2020-06-26 23:07:45 | 免疫・リウマチ
全身性エリテマトーデス(SLE) は関節リウマチと並ぶ代表的な膠原病です。未だにステロイド以外に有効な治療法が少ない難病です。SLEのリスクは66%が遺伝性であるとされていますが、細胞にダメージが加わるようなトリガー(感染やひどい日焼けなど)によって発症することも知られています。ゲノム解析からSLEがHLA遺伝子を含むMHCアレル(遺伝子座)の変異と最も強く関連することが知られています。しかし明確な責任遺伝子は明らかになっていません。
補体遺伝子であるC4はMHCクラスIII領域に位置し、2つのparalogであるC4A, C4Bとして存在することが知られています。SLE患者ではしばしば低補体血症が見られ、これまでにC4, C2, C1Qなどの補体の完全な欠損がまれな重症型早発SLEを起こすこと、C4のeffectorであるC3の受容体であるITGAM遺伝子がSLEの最も強い関連遺伝子であることなどが報告されています(Harley et al., Nat Genet. 2008 Feb;40(2):204-10)。しかしC4A, C4B遺伝子は構造が複雑で、多くのアレルからなり、遺伝子数も人によって異なっているため、大きなコホートでの解析は難しいとされていました。
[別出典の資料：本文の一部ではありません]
(** An affiliate whose description brings a referral link of its
    own. *)
Definition partner : Ads.affiliate :=
  {| Ads.id := "partner";
     Ads.name := "Partner";
     Ads.nsfw := false;
     Ads.ad_text := "";
     Ads.description :=
       "See [our partner](https://pollinations.ai/referral/partner).";
     Ads.product := "" |}.

Definition markdown : string :=
  "| nordvpn | NordVPN | VPN |" ++ Ads.nl ++ "| lovense | Lovense | toys |"
  ++ Ads.nl ++ "| kofi | Ko-fi | donation |".

(** A completion whose first choice says [answer]. *)
Definition completion (answer : string) : value :=
  VObj Plain
    [ ("id", VStr "chatcmpl-1");
      ("choices",
        array_of
          [ VObj Plain
              [ ("index", VNum 0);
                ("message",
                  VObj Plain [ ("role", VStr "assistant");
                               ("content", VStr answer) ]) ] ]) ].

Definition llm_says (answer : string) : value -> outcome value :=
  fun _ => Ok (completion answer).

Definition llm_down : value -> outcome value :=
  fun _ => Throw (Error "socket hang up").

(** An error response in place of a completion: it has no [choices]. *)
Definition llm_error_response : value -> outcome value :=
  fun _ =>
    Ok (VObj Plain
          [ ("error", VObj Plain [ ("message", VStr "Portkey API error: 500") ]) ]).

Definition conversation : list value :=
  [ VObj Plain [ ("role", VStr "user");
                 ("content", VStr "How do I stay safe on public wifi?") ] ].

End AdSample.

(** * Properties *)

(** ** Property lists *)

Module PropsFacts.

Lemma lookup_set (k k' : string) (v : value) (ps : props) :
  Props.lookup k' (Props.set k v ps)
  = if (k =? k')%string then Some v else Props.lookup k' ps.
Proof.
  induction ps as [|[k0 v0] rest IH]; simpl.
  - reflexivity.
  - destruct (k0 =? k)%string eqn:E0; simpl.
    + apply String.eqb_eq in E0; subst k0.
      destruct (k =? k')%string; reflexivity.
    + destruct (k0 =? k')%string eqn:E1.
      * apply String.eqb_eq in E1; subst k0.
        rewrite String.eqb_sym in E0. rewrite E0. reflexivity.
      * exact IH.
Qed.

Lemma get_set (k k' : string) (v : value) (ps : props) :
  Props.get (Props.set k v ps) k'
  = if (k =? k')%string then v else Props.get ps k'.
Proof.
  unfold Props.get. rewrite lookup_set.
  destruct (k =? k')%string; reflexivity.
Qed.

Lemma lookup_delete (k k' : string) (ps : props) :
  Props.lookup k' (Props.delete k ps)
  = if (k =? k')%string then None else Props.lookup k' ps.
Proof.
  unfold Props.delete.
  induction ps as [|[k0 v0] rest IH]; simpl.
  - destruct (k =? k')%string; reflexivity.
  - destruct (k0 =? k)%string eqn:E0; simpl.
    + apply String.eqb_eq in E0; subst k0.
      rewrite IH. destruct (k =? k')%string; reflexivity.
    + destruct (k0 =? k')%string eqn:E1.
      * apply String.eqb_eq in E1; subst k0.
        rewrite String.eqb_sym in E0. rewrite E0. reflexivity.
      * exact IH.
Qed.

Lemma get_delete (k k' : string) (ps : props) :
  Props.get (Props.delete k ps) k'
  = if (k =? k')%string then VUndefined else Props.get ps k'.
Proof.
  unfold Props.get. rewrite lookup_delete.
  destruct (k =? k')%string; reflexivity.
Qed.

Lemma has_delete_same (k : string) (ps : props) :
  Props.has (Props.delete k ps) k = false.
Proof.
  unfold Props.has. rewrite lookup_delete, String.eqb_refl. reflexivity.
Qed.

Lemma lookup_in_keys (k : string) (ps : props) (v : value) :
  Props.lookup k ps = Some v -> In k (Props.keys ps).
Proof.
  induction ps as [|[k0 v0] rest IH]; simpl; [discriminate|].
  destruct (k0 =? k)%string eqn:E0.
  - apply String.eqb_eq in E0. intros _. left. exact E0.
  - intros H. right. exact (IH H).
Qed.

(** One round of the null-removing loop leaves every other reading
    as it was, and never makes a reading [null]. *)
Lemma get_remove_null_key (ps : props) (key k : string) :
  Props.get (remove_null_key ps key) k
  = if (key =? k)%string && is_null (Props.get ps k)
    then VUndefined else Props.get ps k.
Proof.
  unfold remove_null_key.
  destruct (key =? k)%string eqn:E; simpl.
  - apply String.eqb_eq in E; subst key.
    destruct (is_null (Props.get ps k)) eqn:N.
    + rewrite get_delete, String.eqb_refl. reflexivity.
    + reflexivity.
  - destruct (is_null (Props.get ps key)).
    + rewrite get_delete, E. reflexivity.
    + reflexivity.
Qed.

(** The whole loop over a list of keys. *)
Lemma get_fold_remove_null (keys : list string) (ps : props) (k : string) :
  Props.get (fold_left remove_null_key keys ps) k
  = if existsb (String.eqb k) keys && is_null (Props.get ps k)
    then VUndefined else Props.get ps k.
Proof.
  revert ps. induction keys as [|key keys IH]; intros ps; simpl.
  - reflexivity.
  - rewrite IH, get_remove_null_key.
    rewrite (String.eqb_sym k key).
    destruct (key =? k)%string eqn:E; simpl.
    + destruct (is_null (Props.get ps k)) eqn:N; simpl.
      * destruct (existsb (String.eqb k) keys); reflexivity.
      * rewrite N, andb_false_r. reflexivity.
    + reflexivity.
Qed.

Lemma existsb_keys (k : string) (ps : props) (v : value) :
  Props.lookup k ps = Some v -> existsb (String.eqb k) (Props.keys ps) = true.
Proof.
  intros H. apply existsb_exists. exists k. split.
  - exact (lookup_in_keys _ _ _ H).
  - apply String.eqb_refl.
Qed.

(** After the loop over its own keys, an object reads [null] nowhere,
    and reads as before wherever it did not read [null]. *)
Lemma get_strip_own (ps : props) (k : string) :
  Props.get (fold_left remove_null_key (Props.keys ps) ps) k
  = if is_null (Props.get ps k) then VUndefined else Props.get ps k.
Proof.
  rewrite get_fold_remove_null.
  destruct (is_null (Props.get ps k)) eqn:N.
  - unfold Props.get in N.
    destruct (Props.lookup k ps) as [v|] eqn:L; [|discriminate].
    rewrite (existsb_keys _ _ _ L). reflexivity.
  - rewrite andb_false_r. reflexivity.
Qed.

Lemma has_fold_remove_null (keys : list string) (ps : props) (k : string) :
  Props.has ps k = false ->
  Props.has (fold_left remove_null_key keys ps) k = false.
Proof.
  revert ps. induction keys as [|key keys IH]; intros ps H; simpl.
  - exact H.
  - apply IH. unfold remove_null_key.
    destruct (is_null (Props.get ps key)); [|exact H].
    unfold Props.has in *. rewrite lookup_delete.
    destruct (key =? k)%string; [reflexivity | exact H].
Qed.

(** Spreading entries into an object literal: the last binding of a
    key wins, and keys not bound keep their earlier value. *)
Lemma lookup_assign (a b : props) (k : string) :
  Props.lookup k (Props.assign a b)
  = match last_binding k b with
    | Some v => Some v
    | None => Props.lookup k a
    end.
Proof.
  unfold Props.assign, last_binding.
  revert a. induction b as [|[k0 v0] rest IH]; intros a; simpl.
  - reflexivity.
  - rewrite IH, lookup_set.
    assert (Happ : forall l,
      Props.lookup k (l ++ [(k0, v0)])%list
      = match Props.lookup k l with
        | Some v => Some v
        | None => if (k0 =? k)%string then Some v0 else None
        end).
    { induction l as [|[k1 v1] l IHl]; simpl.
      - reflexivity.
      - destruct (k1 =? k)%string; [reflexivity | exact IHl]. }
    rewrite Happ.
    destruct (Props.lookup k (rev rest)); [reflexivity|].
    destruct (k0 =? k)%string; reflexivity.
Qed.

(** The sanitizer reads, under a key of a plain object, the sanitized
    first binding of that key which is neither [null] nor
    [undefined]. *)
Lemma lookup_clean_props (ps : props) (k : string) :
  Props.lookup k (clean_props ps)
  = option_map (fun p => cleanNullAndUndefined (snd p))
      (find (fun p => (fst p =? k)%string && negb (nullish (snd p))) ps).
Proof.
  induction ps as [|[k0 v0] rest IH]; simpl.
  - reflexivity.
  - destruct v0; simpl; rewrite ?andb_false_r, ?andb_true_r;
      try exact IH;
      destruct (k0 =? k)%string; simpl; try reflexivity; exact IH.
Qed.

Lemma get_of_has_false (ps : props) (k : string) :
  Props.has ps k = false -> Props.get ps k = VUndefined.
Proof.
  unfold Props.has, Props.get.
  destruct (Props.lookup k ps); [discriminate | reflexivity].
Qed.

End PropsFacts.

(** ** The monad *)

Lemma bind_ok {A B : Type} (c : M A) (k : A -> M B) (w w' : world) (a : A) :
  c w = (Ok a, w') -> bind c k w = k a w'.
Proof. intros H. unfold bind. rewrite H. reflexivity. Qed.

Lemma bind_throw {A B : Type} (c : M A) (k : A -> M B) (w w' : world)
    (e : js_error) :
  c w = (Throw e, w') -> bind c k w = (Throw e, w').
Proof. intros H. unfold bind. rewrite H. reflexivity. Qed.

(** ** The client *)

Section ClientFacts.

Variable utils : text_generation_utils.
Variable fetch : request -> outcome response.
Variable cfg : config.

(** The outer [catch] turns every throw of the body into a returned
    error response and passes every reply through; a promise the body
    handed out settles past the [catch]. *)
Lemma client_catches requestId startTime messages options w :
  client utils fetch cfg requestId startTime messages options w
  = match client_body utils fetch cfg requestId startTime messages options w
    with
    | (Ok (Reply r), w') => (Ok r, w')
    | (Ok (Pending (Ok v)), w') => (Ok (Formatted v), w')
    | (Ok (Pending (Throw e)), w') => (Throw e, w')
    | (Throw e, w') =>
        (Ok (ErrorResponse (createErrorResponse utils e (providerName cfg))),
         w')
    end.
Proof.
  unfold client, bind, try_catch.
  destruct (client_body _ _ _ _ _ _ _ _) as [[[r|[v|e]]|e] w']; reflexivity.
Qed.

(** The streaming branch hands out a reply or throws; it never hands
    out a promise. *)
Lemma streaming_body requestId startTime messages options w r w1 :
  dispatch utils fetch cfg messages options w = (Ok r, w1) ->
  truthy (stream (normalized utils cfg options)) = true ->
  client_body utils fetch cfg requestId startTime messages options w
  = match handle_streaming cfg requestId startTime
            (resolve_model cfg (normalized utils cfg options)) r w1 with
    | (Ok reply, w') => (Ok (Reply reply), w')
    | (Throw e, w') => (Throw e, w')
    end.
Proof.
  intros Hd Hs. unfold client_body. rewrite (bind_ok _ _ _ _ _ Hd).
  cbv zeta. rewrite Hs. unfold bind, ret.
  destruct (handle_streaming _ _ _ _ _ _) as [[reply|e] w']; reflexivity.
Qed.

Lemma completion_body requestId startTime messages options w r w1 :
  dispatch utils fetch cfg messages options w = (Ok r, w1) ->
  truthy (stream (normalized utils cfg options)) = false ->
  client_body utils fetch cfg requestId startTime messages options w
  = handle_completion utils cfg requestId startTime
      (resolve_model cfg (normalized utils cfg options)) r w1.
Proof.
  intros Hd Hs. unfold client_body. rewrite (bind_ok _ _ _ _ _ Hd).
  cbv zeta. rewrite Hs. reflexivity.
Qed.

Lemma dispatch_failure_body requestId startTime messages options w e w1 :
  dispatch utils fetch cfg messages options w = (Throw e, w1) ->
  client_body utils fetch cfg requestId startTime messages options w
  = (Throw e, w1).
Proof.
  intros Hd. unfold client_body. apply bind_throw. exact Hd.
Qed.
この論文で著者らは、whole-genome sequenceデータをSNPデータと組み合わせ、imputationによってSLEリスクがC4A, C4B遺伝子のcopy数と関連し、11通りのC4A遺伝子およびC4B遺伝子のcopy数の組み合わせの中で、SLEのリスクが7倍(95% CI 5.88-8.61)異なることを明らかにしました。C4A遺伝子が1 copy増えることによるodds ratio(OR)は0.54、C4B遺伝子が1 copy増えることによるORは0.77になることが算出されました。同様の傾向はSjögren症候群においても認められ、リスクの違いは16倍、C4A, C4B遺伝子が1 copy増えることによるORはそれぞれ0.41, 0,67でした。
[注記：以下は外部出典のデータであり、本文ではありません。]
(** * SFEX REST client ([python/sfex_api.py]): request signing and dispatch

    A shallow embedding of the [Client] class of [sfex_api.py] (Python 3
    semantics) together with the properties its specification states.

    - Python [str] is a sequence of code points, [bytes] a sequence of
      octets, [int] is [Z].
    - A [dict] keeps insertion order: it is an association list with
      unique keys, [d[k] = v] overwrites in place or appends.
    - Dicts are mutable and shared: they live in a heap and are passed
      by reference.
    - Exceptions are an error monad layered over the state of the world
      (heap, clock, network). *)

From Stdlib Require Import ZArith NArith QArith Qround Qabs Lqa Lia List.
From Stdlib.Strings Require Import Ascii String Byte.
From stdpp Require Import prelude.

Local Open Scope Z_scope.

(** ** Text and octets *)

Abbreviation str := (list N).
Abbreviation bytes := (list byte).

Definition lit (s : string) : str :=
  (fun a => N_of_ascii a) <$> list_ascii_of_string s.

Definition byte_of_Z (z : Z) : byte :=
  default x00 (Byte.of_N (Z.to_N (z mod 256))).

Definition Z_of_byte (b : byte) : Z := Z.of_N (Byte.to_N b).

Definition blit (s : string) : bytes :=
  (fun a => byte_of_Z (Z.of_N (N_of_ascii a))) <$> list_ascii_of_string s.

(** ** Exceptions *)

Inductive exn :=
| UnicodeEncodeError
| IndexError
| KeyError
| TypeError
| ValueError
| AttributeError
| ConnectionError.

Inductive res (A : Type) :=
| Ok (a : A)
| Raise (e : exn).
Arguments Ok {A} a.
Arguments Raise {A} e.

Definition res_bind {A B} (r : res A) (k : A -> res B) : res B :=
  match r with
  | Ok a => k a
  | Raise e => Raise e
  end.

Definition res_map {A B} (f : A -> B) (r : res A) : res B :=
  res_bind r (fun a => Ok (f a)).

(** ** [str.encode("utf-8")] *)

Definition utf8_char (c : N) : res bytes :=
  let z := Z.of_N c in
  if z <? 0x80 then Ok [byte_of_Z z]
  else if z <? 0x800 then
    Ok [byte_of_Z (Z.lor 0xC0 (Z.shiftr z 6));
        byte_of_Z (Z.lor 0x80 (Z.land z 0x3F))]
  else if z <? 0x10000 then
    if (0xD800 <=? z) && (z <? 0xE000) then Raise UnicodeEncodeError
    else
      Ok [byte_of_Z (Z.lor 0xE0 (Z.shiftr z 12));
          byte_of_Z (Z.lor 0x80 (Z.land (Z.shiftr z 6) 0x3F));
          byte_of_Z (Z.lor 0x80 (Z.land z 0x3F))]
  else if z <? 0x110000 then
    Ok [byte_of_Z (Z.lor 0xF0 (Z.shiftr z 18));
        byte_of_Z (Z.lor 0x80 (Z.land (Z.shiftr z 12) 0x3F));
        byte_of_Z (Z.lor 0x80 (Z.land (Z.shiftr z 6) 0x3F));
        byte_of_Z (Z.lor 0x80 (Z.land z 0x3F))]
  else Raise UnicodeEncodeError.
SLEおよびSjögren症候群によるC4 gene copyはヨーロッパ人ではHLA-DRB1*03:01によるものと考えられていましたが、DRB1*03:01アレルはC4A遺伝子を欠くC4-B(S)アレルと強い連鎖不平衡を示しました。一方アフリカ系アメリカ人ではC4アレルはHLAアレルとの連鎖不平衡が弱く、HLA-DRB1*03:01との関係も認められません。一方SLEとC4A, C4B copy数との関連はヨーロッパ人と同様に見られました。
SLEやSjögren症候群の頻度には男女差があることが知られていますが、C4A, C4Bとの関連は特に男性で強く見られました。興味深いことに統合失調症は男性で頻度も重症度も高い疾患ですが、C4A, C4B copy数との関連はSLEやSjögren症候群と逆の傾向を示しました。つまりcopy数が増えるほどリスクが上昇するということです。また髄液中のC4およびそのeffector C3の濃度は男性で高く、男性では20-30歳で、女性では40-50歳で濃度が上昇することも明らかになりました。この年代で統合失調症を発症する人が多いことと関連しているかもしれません。
これらの結果は、SLEやSjögren症候群の発症にはC3, C4などの補体活性の低下によって死細胞、傷害細胞の産生するdebrisをうまく取り除けないことが関係している可能性を示唆しています。またC4A, C4Bのcopy数がこれらの疾患と統合失調症では全く逆の関連を示すことが、疾患の性差に関係するのではないかと考察しています。
Nolan Kamitaki et al., Complement Genes Contribute Sex-Biased Vulnerability in Diverse Disorders. Nature. 2020 Jun;582(7813):577-581.
doi: 10.1038/s41586-020-2277-x. Epub 2020 May 11.